* Action item *
How many lines in the records below contain the word "BlockUpdate"? Reply with that number only.

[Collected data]
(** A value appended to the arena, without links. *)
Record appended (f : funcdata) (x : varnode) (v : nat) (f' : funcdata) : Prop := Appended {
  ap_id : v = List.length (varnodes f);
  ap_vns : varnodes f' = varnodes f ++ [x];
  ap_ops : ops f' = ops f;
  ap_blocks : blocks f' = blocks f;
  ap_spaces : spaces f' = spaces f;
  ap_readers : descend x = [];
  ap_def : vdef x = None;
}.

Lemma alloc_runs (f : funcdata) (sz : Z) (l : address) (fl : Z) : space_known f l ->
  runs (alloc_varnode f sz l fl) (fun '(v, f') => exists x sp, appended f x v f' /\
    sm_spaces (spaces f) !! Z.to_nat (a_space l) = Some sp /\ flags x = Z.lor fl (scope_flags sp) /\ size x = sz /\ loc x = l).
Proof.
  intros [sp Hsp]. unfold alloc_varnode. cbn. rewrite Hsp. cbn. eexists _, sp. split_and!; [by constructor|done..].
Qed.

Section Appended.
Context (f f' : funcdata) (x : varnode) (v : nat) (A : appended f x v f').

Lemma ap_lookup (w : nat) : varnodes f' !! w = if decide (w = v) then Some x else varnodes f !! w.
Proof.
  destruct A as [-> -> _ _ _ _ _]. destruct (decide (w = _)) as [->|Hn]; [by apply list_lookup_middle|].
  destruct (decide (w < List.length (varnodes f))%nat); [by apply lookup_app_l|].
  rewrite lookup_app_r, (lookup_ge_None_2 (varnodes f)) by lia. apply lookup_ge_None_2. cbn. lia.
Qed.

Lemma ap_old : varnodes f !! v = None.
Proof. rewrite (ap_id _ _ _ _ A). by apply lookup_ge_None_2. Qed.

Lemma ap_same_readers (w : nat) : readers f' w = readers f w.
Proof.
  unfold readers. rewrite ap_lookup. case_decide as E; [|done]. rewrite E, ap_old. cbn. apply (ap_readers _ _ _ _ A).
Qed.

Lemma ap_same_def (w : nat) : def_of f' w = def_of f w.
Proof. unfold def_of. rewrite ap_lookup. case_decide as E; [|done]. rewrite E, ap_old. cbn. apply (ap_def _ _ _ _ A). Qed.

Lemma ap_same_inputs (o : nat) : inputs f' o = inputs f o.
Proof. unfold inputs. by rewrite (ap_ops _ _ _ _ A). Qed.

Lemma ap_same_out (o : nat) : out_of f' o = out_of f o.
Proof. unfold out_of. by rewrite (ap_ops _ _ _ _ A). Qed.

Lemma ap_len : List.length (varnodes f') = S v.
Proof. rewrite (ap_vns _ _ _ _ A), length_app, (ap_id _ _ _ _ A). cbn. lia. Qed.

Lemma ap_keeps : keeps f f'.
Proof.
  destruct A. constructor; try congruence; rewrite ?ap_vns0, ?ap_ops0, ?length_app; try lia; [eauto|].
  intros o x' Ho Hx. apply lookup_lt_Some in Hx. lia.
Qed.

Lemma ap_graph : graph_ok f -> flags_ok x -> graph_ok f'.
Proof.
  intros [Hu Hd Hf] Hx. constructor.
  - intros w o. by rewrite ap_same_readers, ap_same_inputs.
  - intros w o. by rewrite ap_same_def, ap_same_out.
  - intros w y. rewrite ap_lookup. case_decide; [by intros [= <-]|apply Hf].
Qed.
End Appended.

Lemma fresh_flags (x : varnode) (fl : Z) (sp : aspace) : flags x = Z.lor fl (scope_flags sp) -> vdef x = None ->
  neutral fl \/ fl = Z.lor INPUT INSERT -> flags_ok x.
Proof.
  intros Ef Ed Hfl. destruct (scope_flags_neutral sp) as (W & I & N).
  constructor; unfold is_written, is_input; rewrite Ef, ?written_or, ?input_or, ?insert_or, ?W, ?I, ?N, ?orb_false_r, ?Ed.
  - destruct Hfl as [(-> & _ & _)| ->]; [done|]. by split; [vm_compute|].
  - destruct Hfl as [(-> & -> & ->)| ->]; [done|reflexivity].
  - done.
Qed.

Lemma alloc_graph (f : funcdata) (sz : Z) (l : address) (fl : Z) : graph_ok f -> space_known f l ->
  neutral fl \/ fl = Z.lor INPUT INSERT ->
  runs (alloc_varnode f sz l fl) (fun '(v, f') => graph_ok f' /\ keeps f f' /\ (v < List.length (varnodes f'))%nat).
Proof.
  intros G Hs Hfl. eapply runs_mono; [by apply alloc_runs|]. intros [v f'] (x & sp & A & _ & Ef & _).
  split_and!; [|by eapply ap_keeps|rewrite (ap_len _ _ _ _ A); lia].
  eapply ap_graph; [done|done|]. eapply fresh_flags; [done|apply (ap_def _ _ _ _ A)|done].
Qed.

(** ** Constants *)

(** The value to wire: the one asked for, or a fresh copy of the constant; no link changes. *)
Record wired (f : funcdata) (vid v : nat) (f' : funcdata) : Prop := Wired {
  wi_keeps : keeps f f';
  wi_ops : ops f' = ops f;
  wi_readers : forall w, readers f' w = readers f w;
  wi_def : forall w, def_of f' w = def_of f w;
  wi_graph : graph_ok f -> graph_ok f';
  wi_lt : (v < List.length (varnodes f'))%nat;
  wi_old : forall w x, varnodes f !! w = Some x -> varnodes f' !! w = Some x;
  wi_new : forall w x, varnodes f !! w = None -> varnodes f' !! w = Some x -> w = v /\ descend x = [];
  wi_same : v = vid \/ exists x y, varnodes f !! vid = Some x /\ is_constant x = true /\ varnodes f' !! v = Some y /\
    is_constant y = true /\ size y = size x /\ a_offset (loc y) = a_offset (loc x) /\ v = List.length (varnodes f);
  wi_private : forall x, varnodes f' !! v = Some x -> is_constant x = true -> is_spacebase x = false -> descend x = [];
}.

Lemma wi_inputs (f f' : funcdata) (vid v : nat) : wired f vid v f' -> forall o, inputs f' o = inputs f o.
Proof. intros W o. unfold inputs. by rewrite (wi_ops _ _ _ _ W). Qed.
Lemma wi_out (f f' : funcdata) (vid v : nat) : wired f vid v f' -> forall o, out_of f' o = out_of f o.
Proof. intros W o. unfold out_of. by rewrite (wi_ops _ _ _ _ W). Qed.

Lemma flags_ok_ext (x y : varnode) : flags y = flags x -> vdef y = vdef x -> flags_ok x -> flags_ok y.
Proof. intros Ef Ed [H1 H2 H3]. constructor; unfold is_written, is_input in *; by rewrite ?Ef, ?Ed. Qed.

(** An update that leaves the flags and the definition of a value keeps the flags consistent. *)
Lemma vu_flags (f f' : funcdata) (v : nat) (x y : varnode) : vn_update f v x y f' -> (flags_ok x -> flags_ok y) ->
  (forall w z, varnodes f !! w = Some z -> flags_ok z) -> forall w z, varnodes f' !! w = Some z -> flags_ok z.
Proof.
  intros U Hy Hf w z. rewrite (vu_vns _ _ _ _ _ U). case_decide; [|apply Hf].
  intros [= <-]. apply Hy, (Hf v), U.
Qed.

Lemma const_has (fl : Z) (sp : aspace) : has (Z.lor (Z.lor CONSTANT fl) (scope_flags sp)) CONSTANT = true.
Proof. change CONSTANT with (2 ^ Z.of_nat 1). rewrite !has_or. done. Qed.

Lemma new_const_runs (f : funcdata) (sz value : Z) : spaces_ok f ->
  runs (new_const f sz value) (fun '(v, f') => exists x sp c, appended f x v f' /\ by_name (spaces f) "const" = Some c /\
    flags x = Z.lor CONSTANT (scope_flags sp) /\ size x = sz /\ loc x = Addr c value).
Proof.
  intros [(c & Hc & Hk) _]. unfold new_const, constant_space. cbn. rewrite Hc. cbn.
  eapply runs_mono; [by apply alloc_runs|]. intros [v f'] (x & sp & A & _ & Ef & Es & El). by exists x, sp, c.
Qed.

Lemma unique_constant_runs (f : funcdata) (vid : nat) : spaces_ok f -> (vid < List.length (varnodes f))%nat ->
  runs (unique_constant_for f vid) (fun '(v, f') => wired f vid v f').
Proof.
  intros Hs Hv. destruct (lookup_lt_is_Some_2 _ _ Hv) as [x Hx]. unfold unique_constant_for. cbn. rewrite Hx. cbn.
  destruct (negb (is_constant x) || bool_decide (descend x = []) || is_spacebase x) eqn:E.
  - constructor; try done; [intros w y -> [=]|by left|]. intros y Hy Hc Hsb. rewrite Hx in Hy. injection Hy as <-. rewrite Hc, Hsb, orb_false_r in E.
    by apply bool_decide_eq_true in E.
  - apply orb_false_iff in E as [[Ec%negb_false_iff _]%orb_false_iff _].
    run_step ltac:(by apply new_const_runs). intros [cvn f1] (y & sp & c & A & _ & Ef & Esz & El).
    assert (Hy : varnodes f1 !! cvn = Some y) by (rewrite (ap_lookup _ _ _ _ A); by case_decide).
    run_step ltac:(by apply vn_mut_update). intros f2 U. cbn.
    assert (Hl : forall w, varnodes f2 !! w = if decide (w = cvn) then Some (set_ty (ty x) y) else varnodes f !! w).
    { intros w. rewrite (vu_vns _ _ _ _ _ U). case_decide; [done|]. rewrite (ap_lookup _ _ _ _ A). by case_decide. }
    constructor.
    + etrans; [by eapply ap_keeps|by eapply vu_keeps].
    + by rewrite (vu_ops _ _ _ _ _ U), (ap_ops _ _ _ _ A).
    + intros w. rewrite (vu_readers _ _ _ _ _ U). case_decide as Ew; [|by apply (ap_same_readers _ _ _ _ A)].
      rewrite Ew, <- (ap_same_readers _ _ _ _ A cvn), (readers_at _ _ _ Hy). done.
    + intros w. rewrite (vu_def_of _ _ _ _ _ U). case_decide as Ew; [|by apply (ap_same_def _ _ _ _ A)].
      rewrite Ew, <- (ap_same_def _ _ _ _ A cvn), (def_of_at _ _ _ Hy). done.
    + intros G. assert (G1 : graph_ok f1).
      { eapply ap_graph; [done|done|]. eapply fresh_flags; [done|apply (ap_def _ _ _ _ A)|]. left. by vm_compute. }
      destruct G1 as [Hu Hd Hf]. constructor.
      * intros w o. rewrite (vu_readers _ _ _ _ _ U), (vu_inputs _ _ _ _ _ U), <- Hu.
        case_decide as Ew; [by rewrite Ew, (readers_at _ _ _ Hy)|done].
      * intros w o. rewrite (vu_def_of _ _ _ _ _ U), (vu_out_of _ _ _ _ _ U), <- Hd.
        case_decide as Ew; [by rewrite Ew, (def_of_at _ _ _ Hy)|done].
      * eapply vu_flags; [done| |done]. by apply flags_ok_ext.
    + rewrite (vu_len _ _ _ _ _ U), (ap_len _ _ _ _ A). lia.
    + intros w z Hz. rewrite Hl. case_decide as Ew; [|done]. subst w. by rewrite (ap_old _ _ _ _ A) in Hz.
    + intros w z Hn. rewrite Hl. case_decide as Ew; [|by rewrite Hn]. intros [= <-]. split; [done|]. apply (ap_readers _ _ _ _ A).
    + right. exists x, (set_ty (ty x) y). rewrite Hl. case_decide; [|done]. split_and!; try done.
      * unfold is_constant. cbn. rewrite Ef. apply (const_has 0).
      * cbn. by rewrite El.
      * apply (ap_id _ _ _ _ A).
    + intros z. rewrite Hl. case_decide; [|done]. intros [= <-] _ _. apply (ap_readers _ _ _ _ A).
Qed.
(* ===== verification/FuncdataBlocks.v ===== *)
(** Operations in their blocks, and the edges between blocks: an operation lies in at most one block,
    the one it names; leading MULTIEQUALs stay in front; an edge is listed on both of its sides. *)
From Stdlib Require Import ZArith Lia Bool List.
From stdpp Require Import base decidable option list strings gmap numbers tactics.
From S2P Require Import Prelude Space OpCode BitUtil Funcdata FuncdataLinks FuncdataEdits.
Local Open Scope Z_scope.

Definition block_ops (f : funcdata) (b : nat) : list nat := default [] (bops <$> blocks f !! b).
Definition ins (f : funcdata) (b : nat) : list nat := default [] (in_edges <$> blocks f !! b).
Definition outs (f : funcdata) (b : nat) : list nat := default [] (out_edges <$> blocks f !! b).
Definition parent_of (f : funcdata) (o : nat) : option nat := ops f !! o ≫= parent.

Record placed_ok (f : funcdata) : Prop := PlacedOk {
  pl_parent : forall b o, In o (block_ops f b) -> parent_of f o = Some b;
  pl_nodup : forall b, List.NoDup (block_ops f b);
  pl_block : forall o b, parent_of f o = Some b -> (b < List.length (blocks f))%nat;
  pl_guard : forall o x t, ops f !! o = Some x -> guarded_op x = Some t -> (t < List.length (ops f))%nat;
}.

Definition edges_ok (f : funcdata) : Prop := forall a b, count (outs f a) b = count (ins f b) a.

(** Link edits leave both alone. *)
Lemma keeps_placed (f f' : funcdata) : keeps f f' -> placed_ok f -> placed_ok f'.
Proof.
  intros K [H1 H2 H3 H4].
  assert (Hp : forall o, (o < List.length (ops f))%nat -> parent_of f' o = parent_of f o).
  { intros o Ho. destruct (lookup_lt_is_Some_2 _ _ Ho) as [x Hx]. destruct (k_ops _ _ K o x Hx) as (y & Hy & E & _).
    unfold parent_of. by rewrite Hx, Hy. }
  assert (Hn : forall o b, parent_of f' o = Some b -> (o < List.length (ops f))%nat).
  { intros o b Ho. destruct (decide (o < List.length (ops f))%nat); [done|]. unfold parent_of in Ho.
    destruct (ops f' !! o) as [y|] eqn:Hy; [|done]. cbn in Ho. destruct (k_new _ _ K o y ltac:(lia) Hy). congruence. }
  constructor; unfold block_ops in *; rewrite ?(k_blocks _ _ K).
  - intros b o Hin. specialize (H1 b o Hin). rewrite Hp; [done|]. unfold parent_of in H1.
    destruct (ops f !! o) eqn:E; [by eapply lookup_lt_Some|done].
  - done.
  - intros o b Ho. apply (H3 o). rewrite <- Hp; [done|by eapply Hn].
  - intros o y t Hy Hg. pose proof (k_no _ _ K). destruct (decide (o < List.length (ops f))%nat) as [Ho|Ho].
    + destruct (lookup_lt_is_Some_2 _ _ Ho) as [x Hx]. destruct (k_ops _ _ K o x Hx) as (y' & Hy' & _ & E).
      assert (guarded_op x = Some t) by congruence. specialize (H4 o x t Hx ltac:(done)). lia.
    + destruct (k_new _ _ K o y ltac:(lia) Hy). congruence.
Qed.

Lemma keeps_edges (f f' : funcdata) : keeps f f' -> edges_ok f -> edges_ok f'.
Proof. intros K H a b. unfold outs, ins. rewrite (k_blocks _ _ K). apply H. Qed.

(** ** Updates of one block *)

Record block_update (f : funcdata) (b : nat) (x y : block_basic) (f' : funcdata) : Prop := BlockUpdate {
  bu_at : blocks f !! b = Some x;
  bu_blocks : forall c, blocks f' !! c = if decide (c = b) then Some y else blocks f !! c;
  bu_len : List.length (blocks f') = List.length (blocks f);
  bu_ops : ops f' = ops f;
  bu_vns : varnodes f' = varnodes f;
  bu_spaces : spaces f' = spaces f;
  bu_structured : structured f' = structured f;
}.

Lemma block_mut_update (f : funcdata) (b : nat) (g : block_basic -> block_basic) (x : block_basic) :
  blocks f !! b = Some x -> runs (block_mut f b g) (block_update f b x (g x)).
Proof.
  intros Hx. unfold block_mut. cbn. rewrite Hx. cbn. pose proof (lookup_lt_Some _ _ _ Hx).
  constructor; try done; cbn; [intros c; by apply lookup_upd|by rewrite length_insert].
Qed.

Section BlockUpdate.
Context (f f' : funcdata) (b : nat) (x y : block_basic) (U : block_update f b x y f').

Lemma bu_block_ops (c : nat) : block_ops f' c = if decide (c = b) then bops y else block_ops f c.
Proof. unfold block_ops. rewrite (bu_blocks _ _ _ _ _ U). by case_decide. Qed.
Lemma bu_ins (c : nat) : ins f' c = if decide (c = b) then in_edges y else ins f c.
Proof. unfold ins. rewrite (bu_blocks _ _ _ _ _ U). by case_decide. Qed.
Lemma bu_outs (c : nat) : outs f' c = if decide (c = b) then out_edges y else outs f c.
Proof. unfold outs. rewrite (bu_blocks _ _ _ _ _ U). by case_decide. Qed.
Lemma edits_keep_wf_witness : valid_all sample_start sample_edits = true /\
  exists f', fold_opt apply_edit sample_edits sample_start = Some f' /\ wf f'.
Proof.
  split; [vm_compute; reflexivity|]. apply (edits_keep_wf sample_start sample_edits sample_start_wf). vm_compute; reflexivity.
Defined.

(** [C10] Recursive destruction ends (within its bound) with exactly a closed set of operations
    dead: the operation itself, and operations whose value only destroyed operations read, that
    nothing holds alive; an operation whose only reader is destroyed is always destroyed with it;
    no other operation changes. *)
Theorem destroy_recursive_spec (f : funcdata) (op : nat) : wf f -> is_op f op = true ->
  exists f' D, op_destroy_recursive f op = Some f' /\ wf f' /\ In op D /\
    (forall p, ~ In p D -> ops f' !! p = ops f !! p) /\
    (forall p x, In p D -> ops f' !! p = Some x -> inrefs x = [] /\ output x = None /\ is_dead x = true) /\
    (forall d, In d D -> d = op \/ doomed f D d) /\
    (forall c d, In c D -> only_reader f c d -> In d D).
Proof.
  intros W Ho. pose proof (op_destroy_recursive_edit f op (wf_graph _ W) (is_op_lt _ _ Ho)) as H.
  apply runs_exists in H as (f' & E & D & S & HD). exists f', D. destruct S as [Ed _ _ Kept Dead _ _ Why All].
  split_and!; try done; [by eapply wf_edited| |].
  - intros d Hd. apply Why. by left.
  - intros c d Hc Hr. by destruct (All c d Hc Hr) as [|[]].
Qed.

* Solution below *
2